> [Task to carry out] Output the number of lines in the entries below with the string "file" in them, and nothing further.

> [Entries shown]
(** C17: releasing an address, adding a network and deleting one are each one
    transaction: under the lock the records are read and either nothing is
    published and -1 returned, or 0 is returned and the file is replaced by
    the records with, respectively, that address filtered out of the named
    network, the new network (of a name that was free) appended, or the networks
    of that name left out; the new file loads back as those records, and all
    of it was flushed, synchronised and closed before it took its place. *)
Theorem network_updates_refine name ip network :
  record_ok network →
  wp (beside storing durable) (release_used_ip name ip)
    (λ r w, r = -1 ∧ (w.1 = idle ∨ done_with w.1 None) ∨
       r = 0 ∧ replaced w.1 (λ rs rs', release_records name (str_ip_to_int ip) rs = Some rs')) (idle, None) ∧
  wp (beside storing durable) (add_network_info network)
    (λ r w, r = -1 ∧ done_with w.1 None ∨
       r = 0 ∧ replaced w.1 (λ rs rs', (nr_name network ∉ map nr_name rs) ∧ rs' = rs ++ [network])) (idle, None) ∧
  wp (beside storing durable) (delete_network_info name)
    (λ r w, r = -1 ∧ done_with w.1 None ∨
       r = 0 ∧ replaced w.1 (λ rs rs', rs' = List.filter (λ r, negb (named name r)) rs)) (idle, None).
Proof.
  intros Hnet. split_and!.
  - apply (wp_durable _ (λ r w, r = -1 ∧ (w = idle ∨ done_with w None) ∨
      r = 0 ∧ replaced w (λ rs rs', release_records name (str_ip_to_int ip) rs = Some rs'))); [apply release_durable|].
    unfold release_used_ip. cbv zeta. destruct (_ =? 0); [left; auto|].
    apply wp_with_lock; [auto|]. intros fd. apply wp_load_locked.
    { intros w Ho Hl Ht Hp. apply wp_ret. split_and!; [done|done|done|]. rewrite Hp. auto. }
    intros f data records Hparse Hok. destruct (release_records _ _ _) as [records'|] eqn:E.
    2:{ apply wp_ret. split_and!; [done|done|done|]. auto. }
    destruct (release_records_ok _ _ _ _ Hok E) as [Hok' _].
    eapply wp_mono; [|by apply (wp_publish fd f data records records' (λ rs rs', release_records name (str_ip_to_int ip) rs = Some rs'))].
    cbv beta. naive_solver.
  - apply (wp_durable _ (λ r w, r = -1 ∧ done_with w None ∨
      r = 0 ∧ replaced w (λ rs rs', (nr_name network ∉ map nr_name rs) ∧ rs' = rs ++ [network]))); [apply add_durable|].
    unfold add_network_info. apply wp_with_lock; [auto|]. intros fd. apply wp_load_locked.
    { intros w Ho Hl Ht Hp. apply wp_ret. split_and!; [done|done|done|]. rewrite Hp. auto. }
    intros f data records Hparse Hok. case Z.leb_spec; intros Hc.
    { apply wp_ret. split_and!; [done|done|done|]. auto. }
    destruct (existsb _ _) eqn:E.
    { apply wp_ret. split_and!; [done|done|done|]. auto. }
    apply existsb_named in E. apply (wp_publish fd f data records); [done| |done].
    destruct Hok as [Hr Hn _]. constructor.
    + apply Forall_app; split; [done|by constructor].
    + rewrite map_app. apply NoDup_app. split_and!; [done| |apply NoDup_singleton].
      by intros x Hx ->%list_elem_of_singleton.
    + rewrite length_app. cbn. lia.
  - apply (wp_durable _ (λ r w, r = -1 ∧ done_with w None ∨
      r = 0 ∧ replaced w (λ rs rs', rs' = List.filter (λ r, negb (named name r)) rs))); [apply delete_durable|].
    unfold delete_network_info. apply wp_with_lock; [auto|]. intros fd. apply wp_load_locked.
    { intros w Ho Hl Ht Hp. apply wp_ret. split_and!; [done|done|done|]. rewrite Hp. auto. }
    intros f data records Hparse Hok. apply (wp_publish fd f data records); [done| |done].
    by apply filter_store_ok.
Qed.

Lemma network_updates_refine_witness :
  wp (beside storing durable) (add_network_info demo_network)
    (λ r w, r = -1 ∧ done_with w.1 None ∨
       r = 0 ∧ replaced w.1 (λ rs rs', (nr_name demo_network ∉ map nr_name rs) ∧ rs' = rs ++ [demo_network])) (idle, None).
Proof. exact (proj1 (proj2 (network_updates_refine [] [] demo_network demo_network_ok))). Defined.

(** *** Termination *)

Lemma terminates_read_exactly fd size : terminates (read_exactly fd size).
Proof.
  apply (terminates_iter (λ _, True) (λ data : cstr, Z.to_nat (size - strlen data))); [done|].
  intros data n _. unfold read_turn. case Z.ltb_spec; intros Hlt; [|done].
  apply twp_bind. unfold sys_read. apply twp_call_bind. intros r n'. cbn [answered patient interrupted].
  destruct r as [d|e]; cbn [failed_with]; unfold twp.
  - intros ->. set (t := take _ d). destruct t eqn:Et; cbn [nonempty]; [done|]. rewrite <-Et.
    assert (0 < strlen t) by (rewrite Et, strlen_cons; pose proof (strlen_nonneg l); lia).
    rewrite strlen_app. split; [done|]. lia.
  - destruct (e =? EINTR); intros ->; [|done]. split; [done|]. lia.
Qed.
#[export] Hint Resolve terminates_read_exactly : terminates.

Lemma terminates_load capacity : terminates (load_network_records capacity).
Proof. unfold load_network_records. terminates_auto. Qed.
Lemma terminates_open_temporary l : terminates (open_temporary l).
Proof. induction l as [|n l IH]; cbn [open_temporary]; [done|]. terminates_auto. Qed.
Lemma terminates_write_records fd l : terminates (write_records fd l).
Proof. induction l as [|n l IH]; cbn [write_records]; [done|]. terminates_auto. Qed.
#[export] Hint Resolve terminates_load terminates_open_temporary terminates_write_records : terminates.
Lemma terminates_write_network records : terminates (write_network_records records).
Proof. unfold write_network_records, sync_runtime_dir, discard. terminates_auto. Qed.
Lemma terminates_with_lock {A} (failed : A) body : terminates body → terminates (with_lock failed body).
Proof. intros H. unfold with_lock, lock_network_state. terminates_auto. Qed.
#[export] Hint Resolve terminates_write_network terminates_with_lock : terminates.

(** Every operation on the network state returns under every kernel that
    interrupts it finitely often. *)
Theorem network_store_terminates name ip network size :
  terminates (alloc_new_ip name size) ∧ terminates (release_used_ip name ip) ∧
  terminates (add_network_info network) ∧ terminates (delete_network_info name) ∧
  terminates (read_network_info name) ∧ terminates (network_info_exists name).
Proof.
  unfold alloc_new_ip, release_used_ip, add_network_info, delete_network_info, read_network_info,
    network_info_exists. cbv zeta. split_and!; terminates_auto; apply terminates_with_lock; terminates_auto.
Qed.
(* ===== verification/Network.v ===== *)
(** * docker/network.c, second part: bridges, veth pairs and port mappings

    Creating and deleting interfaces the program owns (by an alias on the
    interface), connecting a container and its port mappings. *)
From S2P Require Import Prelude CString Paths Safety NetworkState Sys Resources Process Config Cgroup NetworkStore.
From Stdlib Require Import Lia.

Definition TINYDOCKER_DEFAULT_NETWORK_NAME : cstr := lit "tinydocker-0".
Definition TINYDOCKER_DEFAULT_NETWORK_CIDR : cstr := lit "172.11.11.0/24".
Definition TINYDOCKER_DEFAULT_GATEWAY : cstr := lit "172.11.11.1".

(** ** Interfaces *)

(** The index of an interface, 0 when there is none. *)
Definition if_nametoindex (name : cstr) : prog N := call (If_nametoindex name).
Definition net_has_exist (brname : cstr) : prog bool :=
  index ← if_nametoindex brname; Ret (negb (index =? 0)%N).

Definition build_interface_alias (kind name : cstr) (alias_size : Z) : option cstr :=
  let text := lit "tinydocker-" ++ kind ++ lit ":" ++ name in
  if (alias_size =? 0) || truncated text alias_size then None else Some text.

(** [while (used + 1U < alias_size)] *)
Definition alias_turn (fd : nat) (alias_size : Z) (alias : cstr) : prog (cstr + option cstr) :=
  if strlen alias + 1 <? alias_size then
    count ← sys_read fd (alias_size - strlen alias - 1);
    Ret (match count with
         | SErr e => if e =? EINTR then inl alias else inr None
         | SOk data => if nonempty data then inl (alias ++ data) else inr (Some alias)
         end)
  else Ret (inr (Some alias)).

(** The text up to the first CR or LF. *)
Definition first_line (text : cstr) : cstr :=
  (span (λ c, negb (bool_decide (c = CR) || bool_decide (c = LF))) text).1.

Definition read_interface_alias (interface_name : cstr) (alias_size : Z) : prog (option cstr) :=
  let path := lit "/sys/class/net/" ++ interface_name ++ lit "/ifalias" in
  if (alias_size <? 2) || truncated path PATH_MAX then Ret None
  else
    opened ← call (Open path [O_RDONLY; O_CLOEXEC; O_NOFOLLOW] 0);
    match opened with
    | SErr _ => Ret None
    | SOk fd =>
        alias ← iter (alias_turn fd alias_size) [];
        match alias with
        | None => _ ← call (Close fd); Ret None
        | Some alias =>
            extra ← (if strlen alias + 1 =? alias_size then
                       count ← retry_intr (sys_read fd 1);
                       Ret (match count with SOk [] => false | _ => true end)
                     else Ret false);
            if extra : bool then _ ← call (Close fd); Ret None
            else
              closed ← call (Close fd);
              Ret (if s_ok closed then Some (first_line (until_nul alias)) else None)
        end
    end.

> [Answer to this task] 2